§ Problem description
Report every line from the material that contains the word "delay".

—————

(** X14: for a time that is not negative, [BCDSeconds] returns the
    seconds within the minute, from 0 to 59, as a plain binary number; it
    agrees with the packed encoding used by [setRTC] only below 10. *)
Theorem BCDSeconds_is_binary : forall time,
  0 <= time ->
  BCDSeconds time = time mod 60
  /\ 0 <= BCDSeconds time <= 59
  /\ (BCDSeconds time =? bcd (time mod 60)) = (time mod 60 <? 10).
Proof.
  intros time Ht.
  pose proof (Z.mod_pos_bound time 60 ltac:(lia)) as Hm.
  assert (E : BCDSeconds time = time mod 60).
  { unfold BCDSeconds, u8. rewrite Z.rem_mod_nonneg by lia.
    apply Z.mod_small. lia. }
  rewrite E. split; [reflexivity|]. split; [lia|].
  apply Bool.eqb_prop.
  apply (forallb_range
           (fun s => Bool.eqb (s =? bcd s) (s <? 10)) 60);
    [vm_compute; reflexivity|lia].
Qed.

Lemma BCDSeconds_is_binary_witness : BCDSeconds 1623761985 = 45.
Proof. apply (BCDSeconds_is_binary 1623761985). lia. Defined.
(** ** Verification against what the device reads back *)

(** X15: on a line stuck at one level, low or high, none of [setRTC],
    [clearMem] and [missionStart] ever calls [commitScratch]: the address
    read back is 0x0000 or 0xFFFF and matches neither 0x0200 nor 0x020E. *)
Theorem stuck_line_never_commits : forall c pin timestruct delay creg,
  c = LOW \/ c = HIGH ->
  commits (tr (setRTC pin timestruct (stuck_line c) 0%nat)) = 0%nat
  /\ commits (tr (clearMem pin (stuck_line c) 0%nat)) = 0%nat
  /\ commits (tr (missionStart pin delay creg (stuck_line c) 0%nat)) = 0%nat.
Proof.
  intros c pin timestruct delay creg Hc.
  rewrite (commits_markers (tr (setRTC _ _ _ _))), markers_setRTC.
  rewrite (commits_markers (tr (clearMem _ _ _))), markers_clearMem.
  rewrite (commits_markers (tr (missionStart _ _ _ _ _))),
    markers_missionStart.
  assert (E : forall a l, In (a, l) [(RTCSECONDS, 7); (CONTROLREG, 1);
                                      (CONTROLREG, 6)] ->
                          verify_value a l (stuck_line c) (0 + 1) = false).
  { intros a l Hin.
    destruct Hin as [E|[E|[E|[]]]]; injection E as <- <-;
      destruct Hc as [-> | ->]; vm_compute; reflexivity. }
  rewrite !E by (cbn; auto).
  destruct (u8 (stuck_line c 0%nat) =? HIGH); repeat split; reflexivity.
Qed.

Lemma stuck_line_never_commits_witness :
  commits (tr (clearMem 23 (stuck_line LOW) 0%nat)) = 0%nat.
Proof.
  destruct (stuck_line_never_commits LOW 23 sample_time 0 0) as (_ & H & _);
    [left; reflexivity|exact H].
Defined.

Lemma nth_replay_app pre l (i : nat) :
  replay (pre ++ l) (List.length pre + i)%nat = replay l i.
Proof. unfold replay. apply app_nth2_plus. Qed.

Lemma read_value_replay pre v post :
  read_value (replay (pre ++ lsb_first 8 v ++ post)) (List.length pre) = u8 v.
Proof.
  rewrite <- lsb_first_u8.
  pose proof (u8_range v) as Hw. generalize dependent (u8 v). intros w Hw.
  unfold read_value. cbn [read_acc].
  rewrite <- (Nat.add_0_r (List.length pre)) at 1.
  replace (S (List.length pre)) with (List.length pre + 1)%nat by lia.
  replace (S (List.length pre + 1)) with (List.length pre + 2)%nat by lia.
  replace (S (List.length pre + 2)) with (List.length pre + 3)%nat by lia.
  replace (S (List.length pre + 3)) with (List.length pre + 4)%nat by lia.
  replace (S (List.length pre + 4)) with (List.length pre + 5)%nat by lia.
  replace (S (List.length pre + 5)) with (List.length pre + 6)%nat by lia.
  replace (S (List.length pre + 6)) with (List.length pre + 7)%nat by lia.
  rewrite !nth_replay_app.
  change (replay (lsb_first 8 w ++ post) 0%nat) with (Z.b2z (Z.testbit w 0)).
  change (replay (lsb_first 8 w ++ post) 1%nat) with (Z.b2z (Z.testbit w 1)).
  change (replay (lsb_first 8 w ++ post) 2%nat) with (Z.b2z (Z.testbit w 2)).
  change (replay (lsb_first 8 w ++ post) 3%nat) with (Z.b2z (Z.testbit w 3)).
  change (replay (lsb_first 8 w ++ post) 4%nat) with (Z.b2z (Z.testbit w 4)).
  change (replay (lsb_first 8 w ++ post) 5%nat) with (Z.b2z (Z.testbit w 5)).
  change (replay (lsb_first 8 w ++ post) 6%nat) with (Z.b2z (Z.testbit w 6)).
  change (replay (lsb_first 8 w ++ post) 7%nat) with (Z.b2z (Z.testbit w 7)).
  revert w Hw. intros w Hw. apply Z.eqb_eq. revert w Hw.
  apply (forallb_range _ 256). vm_compute. reflexivity.
Qed.

Lemma binary_replay_Forall bits :
  Forall (fun b => b = 0 \/ b = 1) bits -> binary_line (replay bits).
Proof.
  intros H k. unfold replay.
  destruct (nth_in_or_default k bits 0) as [Hin| ->]; [|now left].
  rewrite Forall_forall in H. apply H, Hin.
Qed.

Lemma binary_lsb_first n v : Forall (fun b => b = 0 \/ b = 1) (lsb_first n v).
Proof.
  unfold lsb_first. apply Forall_map, Forall_forall. intros i _.
  destruct (Z.testbit v (Z.of_nat i)); [right|left]; reflexivity.
Qed.

Lemma read_value_at bits k v :
  firstn 8 (skipn k bits) = lsb_first 8 v ->
  read_value (replay bits) k = u8 v.
Proof.
  intros H.
  assert (Hk : (k <= List.length bits)%nat).
  { destruct (Nat.le_gt_cases k (List.length bits)) as [Hle|Hgt]; [exact Hle|].
    rewrite skipn_all2 in H by lia. discriminate H. }
  assert (E : bits = firstn k bits ++ lsb_first 8 v ++ skipn 8 (skipn k bits)).
  { rewrite <- H, firstn_skipn, firstn_skipn. reflexivity. }
  rewrite E at 1.
  rewrite <- (firstn_length_le bits Hk) at 3.
  apply read_value_replay.
Qed.

(** X16: [verifyScratch] decodes the address the way [writeAddr] encodes
    it.  Against a device that answers the reset and then plays back the
    bits [writeAddr] sends for a 16-bit address a', followed by an offset
    byte e, [verifyScratch] for address a returns true exactly when a' is
    a and e is the end offset it expects. *)
Theorem writeAddr_verifyScratch_roundtrip :
  forall pin pin' address address' length e o k,
  0 <= address' < 65536 ->
  val (verifyScratch pin' address length
         (replay (0 :: peer_bits (tr (writeAddr pin address' o k))
                    ++ lsb_first 8 e)) 0%nat) = true
  <-> address' = address
      /\ e mod 256 = (Z.land address 0x1F + length - 1) mod 256.
Proof.
  intros pin pin' address address' length e o k Ha.
  rewrite writeAddr_run. cbn [tr snd].
  rewrite <- (app_nil_r (wire_addr pin address')), peer_bits_wire_addr_app.
  change (peer_bits []) with (@nil Z). rewrite app_nil_r.
  set (lo := Z.land address' 0xFF).
  set (hi := Z.land (Z.shiftr address' 8) 0xFF).
  set (bits := 0 :: (lsb_first 8 lo ++ lsb_first 8 hi) ++ lsb_first 8 e).
  assert (Hb : binary_line (replay bits)).
  { apply binary_replay_Forall. unfold bits.
    apply Forall_cons; [now left|].
    repeat (apply Forall_app; split); apply binary_lsb_first. }
  rewrite verifyScratch_run. cbn [val fst].
  rewrite (verify_value_spec address length (replay bits) 0 Hb).
  unfold readback_address, readback_offset.
  rewrite (read_value_at bits (0 + 1) lo) by reflexivity.
  rewrite (read_value_at bits (0 + 9) hi) by reflexivity.
  rewrite (read_value_at bits (0 + 17) e) by reflexivity.
  unfold lo, hi. rewrite u8_low_byte, u8_high_byte.
  assert (Hhi : 0 <= address' / 256 < 256)
    by (split; [apply Z.div_pos; lia|apply Z.div_lt_upper_bound; lia]).
  rewrite (Z.mod_small (address' / 256)) by exact Hhi.
  pose proof (Z.div_mod address' 256 ltac:(lia)) as Hd.
  unfold u8. split; intros [H1 H2]; split; try exact H2; lia.
Qed.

—————

§ Your solution
Theorem stuck_line_never_commits : forall c pin timestruct delay creg,
  /\ commits (tr (missionStart pin delay creg (stuck_line c) 0%nat)) = 0%nat.
  intros c pin timestruct delay creg Hc.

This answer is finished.